More and more people were travelling by car, and the Buckhorn started getting more and more business. Ted and Alice’s venture started to grow. They put in a cafe, motel, Curio shop and even a 9 hole golf course. They bought old bricks for $5 per thousand from a local school that was being torn down and built a trading post complete with a greyhound bus station. When local cowboys came through town and needed food and a place to stay, they’d be put to work in exchange for labor to expand his new enterprise. Ted was also a skilled Taxidermist and started a small animal museum to bring in customers.
Arizona seemed like a great place for Baseball spring training, and in 1947 Ted capitalized on an opportunity. His Motel and therapeutic mineral waters were a perfect fit to house baseball players. He cut a deal to have the world champion New York Giants stay there for spring training. He outfitted locker rooms into the facility for the team which are still there. This was the Giants spring training home for 25 years. Ty Cobb, Willie Mays and a list of baseball players all stayed here. Other teams soon followed into Arizona, and the cactus league was formed. Today, more than 1/2 of the Major League Baseball teams train in Arizona. It all started with the Buckhorn.
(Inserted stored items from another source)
(** * SnarkLab: authenticated balance ledger and transfer orchestrator

    A shallow embedding of the TypeScript services of the ROFL backend:
    - [balance.service.ts]     (fixed-point codec, key derivation, balance tree),
    - [transaction.service.ts] (transaction ledger tree),
    - [wallet.service.ts]      (transfer orchestrator),
    together with the JavaScript built-ins they rely on.

    JavaScript strings are modelled as Rocq byte strings (ASCII text), the
    JavaScript Number type as IEEE-754 binary64 through [SpecFloat], BigInt as
    [Z], and the mutable module state (the two in-memory trees and the
    key-value store) by explicit state passing in an exception monad. *)

From Stdlib Require Import ZArith String Ascii List Bool Lia SpecFloat.
From Stdlib.Strings Require Import Byte.
From stdpp Require Import base gmap strings list.

Local Open Scope string_scope.

(* ===================================================================== *)
(** ** JavaScript built-ins                                                *)
(* ===================================================================== *)

Module JS.

(** *** Characters and strings *)

Definition code (c : ascii) : nat := nat_of_ascii c.

Definition isDigit (c : ascii) : bool :=
  (48 <=? code c)%nat && (code c <=? 57)%nat.

Definition isUpperHex (c : ascii) : bool :=
  (65 <=? code c)%nat && (code c <=? 70)%nat.

Definition isLowerHex (c : ascii) : bool :=
  (97 <=? code c)%nat && (code c <=? 102)%nat.

Definition isHexDigit (c : ascii) : bool :=
  isDigit c || isUpperHex c || isLowerHex c.

(** A hexadecimal digit in lower case. *)
Definition isLowerDigit (c : ascii) : bool := isDigit c || isLowerHex c.

Definition isUpper (c : ascii) : bool :=
  (65 <=? code c)%nat && (code c <=? 90)%nat.

(** White space and line terminators that fit in one byte. *)
Definition isWhiteSpace (c : ascii) : bool :=
  ((9 <=? code c)%nat && (code c <=? 13)%nat) || (code c =? 32)%nat.
Lemma read_writerows (rs : list (list string)) :
  CsvRead.read (Fmt.concat (map Csv.writerow rs)) = Some rs.
Proof. unfold CsvRead.read. by rewrite run_writerows. Qed.

Lemma writerows_inj (rs1 rs2 : list (list string)) :
  Fmt.concat (map Csv.writerow rs1) = Fmt.concat (map Csv.writerow rs2) →
  rs1 = rs2.
Proof.
  intros H. pose proof (read_writerows rs1) as H1.
  rewrite H, read_writerows in H1. congruence.
Qed.

Lemma write_csv_rows (records : list FileRecord) :
  write_csv records
  = Fmt.concat (map Csv.writerow (csv_header :: map record_row records)).
Proof.
  unfold write_csv. cbn [map Fmt.concat]. by rewrite map_map.
Qed.

Lemma write_duplicates_csv_rows (duplicates : list (key * list FileRecord)) :
  write_duplicates_csv duplicates
  = Fmt.concat
      (map Csv.writerow (duplicates_header :: duplicates_rows duplicates)).
Proof.
  unfold write_duplicates_csv, duplicates_rows. cbn [map Fmt.concat].
  f_equal.
  induction duplicates as [| item duplicates IH]; [done |].
  cbn [map Fmt.concat]. rewrite mjoin_cons, map_app, concat_app, <- IH.
  by rewrite map_map.
Qed.

Lemma write_csv_inj (records records' : list FileRecord) :
  write_csv records = write_csv records' →
  map record_row records = map record_row records'.
Proof.
  rewrite !write_csv_rows. intros H%writerows_inj. congruence.
Qed.

(** X19: the file [write_csv] writes determines the rows it was written
    from: two record lists give the same text only if their rows (the five
    fields of each record, the size as formatted) are the same, in the same
    order.  No comma, quote or line break inside a field can shift a field
    or row boundary. *)
Theorem write_csv_injective (records records' : list FileRecord) :
  write_csv records = write_csv records' →
  map record_row records = map record_row records'.
Proof. apply write_csv_inj. Qed.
The Buckhorn continued to thrive through the 60’s and 70’s. The staff of 25 made beds, sold admission to the museum, cleaned and made food. The business had 27 stone tubs, 15 adobe style cottages with attached carports to get out of Arizona sun. The wildlife museum had over 450 animals, some that were extinct in Arizona. Ted and Alice lived on the property and continued the business of hospitality.
When Ted Passed away in 1984, Alice continued to run the place for 15 more years When route 60 was re-routed in the mid 1990’s, traffic all but stopped and Alice finally shut the doors for the last time at the age of 93 in 1999.
There’s been some on and off discussion on what to do with the place: The city of Mesa spent a couple of years trying to acquire the property but they weren’t able to pull it off. The whole 15 acres is currently for sale. Its currently listed on the National Registry of Historic Places.
Inside its still a time machine:
I busted out the drone and got some Arial shots…
Just a cool old place, with a great Story. God, I love Arizona.